Factory activity slows as Covid worry drags
Some companies suggested that favourable market conditions and fruitful advertising boosted demand for their goods.
Manufacturing activity expanded for the second straight month in August, but the pace of growth remained muted as demand showed signs of weakness due to the pandemic’s impact, a survey showed.
Data released by analytics firm IHS Markit showed the purchasing managers’ index (PMI) for the manufacturing sector declined to 52.3 in August from 55.3 a month earlier but stayed above the 50-level, separating expansion in activity from contraction. PMI is compiled based on responses from purchasing managers of around 400 manufacturers. In PMI parlance, a print above 50 means expansion while a score below 50 denotes contraction.
IHS Markit said that despite the expansion, the headline figure indicated a softer rate of growth. Growth was curbed by the pandemic and elevated price pressures, it said.
Some companies suggested that favourable market conditions and fruitful advertising boosted demand for their goods, the statement said.
Others noted that sales fell due to the pandemic.

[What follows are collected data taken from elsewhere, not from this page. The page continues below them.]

Lemma bookedBy_iff_booked_witness :
  reachable Sample.store2 /\
  slots Sample.store2 !! 7%N = Some Sample.slot7_booked /\
  (is_Some (bookedBy Sample.slot7_booked) <-> status Sample.slot7_booked = booked) /\
  (code (cancel Sample.cancel_req Sample.store2).1 = 200 /\
   exists s', slots (cancel Sample.cancel_req Sample.store2).2 !! 7%N = Some s' /\
     bookedBy s' = None /\ status s' = available) /\
  (code (book Sample.env1 Sample.book_req Sample.store1).1 = 200 /\
   exists s', slots (book Sample.env1 Sample.book_req Sample.store1).2 !! 7%N = Some s' /\
     bookedBy s' = Some {| name := "Ann"; email := "ann@example.org";
                           enrollment := "E-17"; bookedAt := 1709300000000 |} /\
     status s' = booked) /\
  (code (create Sample.env1 Sample.create_req Sample.store0).1 = 201 /\
   exists s, slots (create Sample.env1 Sample.create_req Sample.store0).2 !! 7%N = Some s /\
     bookedBy s = None /\ status s = available).
Proof.
  assert (Hr0 : reachable Sample.store0)
    by (unfold Sample.store0; apply reachable_empty).
  assert (Hid : @castObjectId Sample.collaborators (params_id Sample.cancel_req) = Some 7%N)
    by (vm_compute; reflexivity).
  assert (Hid' : @castObjectId Sample.collaborators (params_id Sample.book_req) = Some 7%N)
    by (vm_compute; reflexivity).
  split; [exact SampleFacts.store2_reachable|].
  split; [exact SampleFacts.store2_slot7|].
  destruct (bookedBy_iff_booked Sample.store2 SampleFacts.store2_reachable)
    as (Hinv & _ & _ & _ & _ & _ & Hcancel).
  destruct (bookedBy_iff_booked Sample.store1 SampleFacts.store1_reachable)
    as (_ & _ & _ & _ & _ & Hbook & _).
  destruct (bookedBy_iff_booked Sample.store0 Hr0)
    as (_ & _ & _ & _ & Hcreate & _).
  split; [exact (Hinv 7%N Sample.slot7_booked SampleFacts.store2_slot7)|].
  split; [exact (Hcancel Sample.cancel_req 7%N Sample.slot7_booked Hid
                   SampleFacts.store2_slot7 eq_refl)|].
  split.
  - exact (Hbook Sample.env1 Sample.book_req 7%N Sample.slot7
             " Ann " "ann@example.org" "E-17" Hid' SampleFacts.store1_slot7 eq_refl
             ltac:(vm_compute; reflexivity) ltac:(vm_compute; reflexivity)
             ltac:(vm_compute; reflexivity)).
  - exact (Hcreate Sample.env1 Sample.create_req
             "1" "2024-03-01" "14:30" "15:00" "Advising" 1%N "Orientation" 1709251200000
             ltac:(vm_compute; reflexivity) ltac:(vm_compute; reflexivity)
             ltac:(vm_compute; reflexivity) ltac:(vm_compute; reflexivity)
             ltac:(vm_compute; reflexivity) ltac:(vm_compute; reflexivity)
             ltac:(vm_compute; reflexivity) ltac:(vm_compute; reflexivity)
             ltac:(vm_compute; reflexivity) ltac:(vm_compute; reflexivity)
             ltac:(vm_compute; discriminate) ltac:(vm_compute; reflexivity)).
Defined.




Lemma create_missing_field_witness :
  truthy (body Sample.create_req_no_purpose !! "purpose") = None /\
  create Sample.env1 Sample.create_req_no_purpose Sample.store0 =
    ({| code := 400; payload := Message "All fields are required" |}, Sample.store0).
Proof.
  split; [vm_compute; reflexivity|].
  apply create_missing_field. do 4 right. vm_compute; reflexivity.
Defined.
(** * mikeio1d: the [Res1D] facade over the MIKE 1D result engine

    A shallow embedding of [mikeio1d/res1d.py].  [Res1D] owns almost no
    logic: each method forwards to a collaborator (the result reader, the
    result writer, the result network, the extractor factory, the .NET
    [ResultData] object).  The collaborators are kept abstract, as an
    interface; the methods of [Res1D] are written in a small monad that
    threads the collaborators' state, lets a call raise, and records
    every call that crosses the interface. *)

From Stdlib Require Import List String Ascii ZArith Bool Lia DecimalString.
Import ListNotations.

Set Implicit Arguments.

(** ** Python values shared by every part of the model *)

(** A raised Python exception: its class and its message. *)
Inductive Exn : Type :=
| PyExn (cls : string) (msg : string).

Definition NotImplementedError (msg : string) : Exn :=
  PyExn "NotImplementedError" msg.

Definition Exn_eqb (a b : Exn) : bool :=
  match a, b with
  | PyExn c1 m1, PyExn c2 m2 => String.eqb c1 c2 && String.eqb m1 m2
  end.

(** What a call does: it returns a value or it raises. *)
Inductive Outcome (A : Type) : Type :=
| Returned (a : A)
| Raised (e : Exn).

Arguments Returned {A} a.
Arguments Raised {A} e.

Definition raised_by {A : Type} (o : Outcome A) : option Exn :=
  match o with
  | Returned _ => None
  | Raised e => Some e
  end.

(** The members of [ExtractorOutputFileType] that [res1d.py] names. *)
Inductive ExtractorOutputFileType : Type := CSV | DFS0 | TXT.

(** The [ext] value handed to the extractor factory: a string cut from
    the path, or whatever the caller passed; [to_csv], [to_dfs0] and
    [to_txt] pass a member of [ExtractorOutputFileType]. *)
Inductive PyExt : Type :=
| ExtStr (s : string)
| ExtType (t : ExtractorOutputFileType).

(** The [queries] argument when it is not [None]: a list, or one object
    that is not a list. *)
Inductive PyQueries (query : Type) : Type :=
| QList (l : list query)
| QSingle (q : query).

Arguments QList {query} l.
Arguments QSingle {query} q.

(** The [result_reader_type] argument of the constructor. *)
Inductive ResultReaderType : Type := QUERY | COPIER.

August data pointed to back-to-back increases in new export orders, but here too, growth lost momentum, the statement said.
Indian manufacturers also signalled a rise in cost burden.
Pollyanna De Lima, economics associate director at IHS Markit, said August saw a continuation of the Indian manufacturing sector recovery, but growth lost momentum as demand showed some signs of weakness due to the pandemic.
“Yet, factory orders and output rose across the consumer, intermediate and investment goods categories,” said Lima.
“The 12-month outlook for production remained positive, though confidence faded amid worries concerning the lasting scars of the pandemic and the adverse impact of rising costs on companies’ finances parallel to a lack of pricing power. Input prices increased sharply due to strong competition for scarce raw materials and transportation issues,” Lima said.
Uncertainty regarding growth prospects, spare capacity and efforts to keep a lid on expenses led to a hiring freeze in August, following the first upturn in employment for 16 months in July, the statement said.